**TASK**
Please copy out every line in the records below that includes the word "length".
=== Begin Enclosure ===
(** * AMM pool indexer: swap reconstruction, cursor and sink

    A shallow embedding of the WebSocket indexer ([src/indexer.ts], the
    version with the SQLite cache), of [src/utils/decodeSwap.ts] and of
    [src/utils/common.ts], together with the properties of the event
    reconciliation pipeline.

    Conventions of the embedding.
    - A [bigint] is a [Z].
    - A JavaScript [number] that holds an amount or a price is a [number]
      below: an exact rational or one of the three IEEE special values.
      Rounding of doubles and the sign of zero are not modelled.
    - A [PublicKey] is its canonical base58 text; [equals] is [String.eqb].
    - [Set<string>] iterates in insertion order, so [seen] is a list
      without repetition, oldest first.
    - A rejected promise (an exception thrown inside [handleTx]) keeps
      the mutations done so far: see [outcome]. *)

From Stdlib Require Import List ZArith QArith Bool String Ascii.
From Stdlib Require Import Strings.Byte.
From Stdlib Require Import Lia Permutation.
From Stdlib Require Import DecimalString DecimalNat FinFun.
Import ListNotations.
Local Open Scope Z_scope.

Set Implicit Arguments.

(** ** src/utils/decodeSwap.ts *)

Module Decoder.

Record DecodedSwap := mkDecodedSwap {
  amountIn : Z;
  minAmountOut : Z
}.

(** [buf[i]] as a number in 0..255. *)
Definition byte_val (b : byte) : Z := Z.of_N (Byte.to_N b).

Definition byteAt (buf : list byte) (i : nat) : option Z :=
  option_map byte_val (nth_error buf i).

(** [Buffer.prototype.readBigUInt64LE]: two 32-bit halves assembled from
    the bytes, the high half shifted by 32; a [RangeError] ([None]) when
    the first or the last byte is outside the buffer. *)
Definition readBigUInt64LE (buf : list byte) (offset : nat) : option Z :=
  match byteAt buf offset, byteAt buf (offset + 1), byteAt buf (offset + 2),
        byteAt buf (offset + 3), byteAt buf (offset + 4), byteAt buf (offset + 5),
        byteAt buf (offset + 6), byteAt buf (offset + 7) with
  | Some first, Some b1, Some b2, Some b3, Some b4, Some b5, Some b6, Some last =>
      let lo := first + b1 * 2 ^ 8 + b2 * 2 ^ 16 + b3 * 2 ^ 24 in
      let hi := b4 + b5 * 2 ^ 8 + b6 * 2 ^ 16 + last * 2 ^ 24 in
      Some (lo + Z.shiftl hi 32)
  | _, _, _, _, _, _, _, _ => None
  end.

(** [buf[0] === 1]; on an empty buffer [buf[0]] is [undefined]. *)
Definition tag_is_swap (buf : list byte) : bool :=
  match byteAt buf 0 with
  | Some tag => tag =? 1
  | None => false
  end.

(** [decodeSwapInstruction], on the buffer that [bs58.decode] returns for
    the instruction's [data]. The two reads cannot fail once the length
    test has passed; the [None] of a failed read is kept so that this is
    a property (see [decode_reads_in_range]) and not an assumption. *)
Definition decodeSwapInstruction (buf : list byte) : option DecodedSwap :=
  if (List.length buf <? 17)%nat || negb (tag_is_swap buf)
  then None
  else
    match readBigUInt64LE buf 1, readBigUInt64LE buf 9 with
    | Some a, Some m => Some (mkDecodedSwap a m)
    | _, _ => None
    end.

(** The layout as the specification words it: the unsigned integer whose
    little-endian digits in base 256 are the given bytes. *)
Fixpoint le_uint (bs : list byte) : Z :=
  match bs with
  | [] => 0
  | b :: rest => byte_val b + 256 * le_uint rest
  end.

Definition bytes_at (buf : list byte) (from count : nat) : list byte :=
  firstn count (skipn from buf).

End Decoder.

(** ** JavaScript numbers *)

Module Num.

Inductive number :=
| Fin (q : Q)
| PosInf
| NegInf
| NaN.

Definition is_zero (q : Q) : bool := Qeq_bool q 0.
Definition is_neg (q : Q) : bool := negb (Qle_bool 0 q).

(** [a / b] on numbers. *)
Definition div (a b : number) : number :=
  match a, b with
  | NaN, _ | _, NaN => NaN
  | Fin x, Fin y =>
      if is_zero y
      then (if is_zero x then NaN else if is_neg x then NegInf else PosInf)
      else Fin (x / y)
  | Fin _, (PosInf | NegInf) => Fin 0
  | PosInf, Fin y => if is_neg y then NegInf else PosInf
  | NegInf, Fin y => if is_neg y then PosInf else NegInf
  | (PosInf | NegInf), (PosInf | NegInf) => NaN
  end.

(** [Number(x)] for a bigint [x]. *)
Definition of_bigint (x : Z) : number := Fin (inject_Z x).

(** [10 ** d] for a mint's [decimals]. *)
Definition pow10 (d : nat) : number := Fin (inject_Z (10 ^ Z.of_nat d)).

(** A raw amount in decimal: [raw / 10^d], exactly. *)
Definition to_decimal (raw : Z) (d : nat) : Q :=
  inject_Z raw / inject_Z (10 ^ Z.of_nat d).

(** Equality of values (fractions are not kept reduced). *)
Definition equiv (a b : number) : Prop :=
  match a, b with
  | Fin x, Fin y => (x == y)%Q
  | PosInf, PosInf | NegInf, NegInf => True
  | _, _ => False
  end.

(** [a > 0]. *)
Definition positive (a : number) : Prop :=
  match a with
  | Fin x => (0 < x)%Q
  | PosInf => True
  | _ => False
  end.

End Num.
Export Num(number).

(** ** Ledger data, as the RPC client hands it over *)

Definition PublicKey := string.
Definition Signature := string.

(** [PublicKey.equals]. *)
Definition pk_equals (a b : PublicKey) : bool := String.eqb a b.

(** One entry of [preTokenBalances] / [postTokenBalances]; [amount] is
    [BigInt(uiTokenAmount.amount)]. *)
Record TokenBalance := mkTokenBalance {
  accountIndex : Z;
  mint : PublicKey;
  amount : Z
}.

(** A message account key: a plain address or an object with [pubkey]. *)
Inductive AccountKey :=
| KeyString (s : string)
| KeyObject (pubkey : PublicKey).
=== End Enclosure ===
**RESPONSE BOX**
    the instruction's [data]. The two reads cannot fail once the length
  if (List.length buf <? 17)%nat || negb (tag_is_swap buf)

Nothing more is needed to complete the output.